- **GIVEN DATA**:
(* ===== verification/MockSelect.v ===== *)
(** * Choosing a response (src/internal/mock/select.go, match.go, sequence.go)

    A route has scenarios in order; [pick] chooses one for a request and a
    response of it.  The request's body can be read only once: the probe caches
    what it decoded to, and is threaded through the matchers.  Variants are
    pointers in the code, here their index in the route. *)
From stdpp Require Import base list strings gmap.
From Stdlib Require Import Ascii ZArith Lia.
From S2P Require Import Prelude GoStd GoPath Names MockNumber MockMatch MockRules MockServe.

Open Scope string_scope.
Open Scope nat_scope.
Open Scope list_scope.

Record problem := mkProblem { pStatus : Z; detail : string }.

(** A request, with its URL and cookies parsed and its headers under their
    canonical names; [pathValues] are the wildcards the multiplexer bound. *)
Record request := mkReq {
  qHost : string;
  qQuery : gmap string (list string);
  qHeader : gmap string (list string);
  qCookies : gmap string (list string);
  pathValues : gmap string string
}.

(** [http.Header.Get] of a canonical name *)
Definition headerGet (r : request) (name : string) : string :=
  default "" (list.head (default [] (qHeader r !! name))).

(** [probe]; [rd] is what is left of the request's body. *)
Record probe := mkProbe {
  req : request;
  loaded : bool;
  pBody : any;
  pOk : bool;
  pErr : option problem;
  rd : Journal.reader
}.

Definition maxMockRequestBody : Z := Z.shiftl 4 20.

Inductive matcher :=
  | queryMatcher (rules : list (rule MockRule))
  | headerMatcher (rules : list (rule MockRule))
  | jsonMatcher (want : jsonPredicate).

(** [MockSequenceKey]; [None] is the zero key. *)
Inductive keySource := KeyPath | KeyQuery | KeyHeader | KeyCookie.
Record sequenceKeySpec := mkKey { keySource_ : keySource; keyName : string }.

Record variant := mkVariant {
  vName : string;
  vSequence : string;
  vDef : bool;
  vMatchers : list matcher;
  vResponses : list Z;
  pathParams : gmap string string;
  vKey : option sequenceKeySpec;
  cursor : Sequence.sequenceCursor
}.

Definition ValidMockStatus (status : Z) : bool := (200 <=? status)%Z && (status <=? 599)%Z.

(** [strconv.Atoi] *)
Definition Atoi (s : string) : option Z :=
  let '(n, l) :=
    match bytes s with
    | c :: l => if isSign c then (bool_decide (c = "-"%char), l) else (false, bytes s)
    | [] => (false, [])
    end in
  match cutDigits l with
  | (c :: ds, []) =>
      let v := if n then (- dvalue (c :: ds))%Z else dvalue (c :: ds) in
      if (- 2 ^ 63 <=? v)%Z && (v <? 2 ^ 63)%Z then Some v else None
  | _ => None
  end.

Definition parseStatus (raw : string) : problem + Z :=
  let raw := TrimSpace raw in
  if decide (raw = "") then inr 0%Z
  else match Atoi raw with
       | Some status =>
           if ValidMockStatus status then inr status
           else inl (mkProblem 400 (selectorStatusHeader +:+ " must be a status between 200 and 599"))
       | None => inl (mkProblem 400 (selectorStatusHeader +:+ " must be a status between 200 and 599"))
       end.

(** [keyString]: [MockSequenceKey.String] of a valid key *)
Definition keyString (k : sequenceKeySpec) : string :=
  (match keySource_ k with KeyPath => "path" | KeyQuery => "query" | KeyHeader => "header" | KeyCookie => "cookie" end)
  +:+ "." +:+ keyName k.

- **PROMPT**: Pull every line with the string "qHeader" from the data above.

- **YOUR RESPONSE**:
  qHeader : gmap string (list string);
  default "" (list.head (default [] (qHeader r !! name))).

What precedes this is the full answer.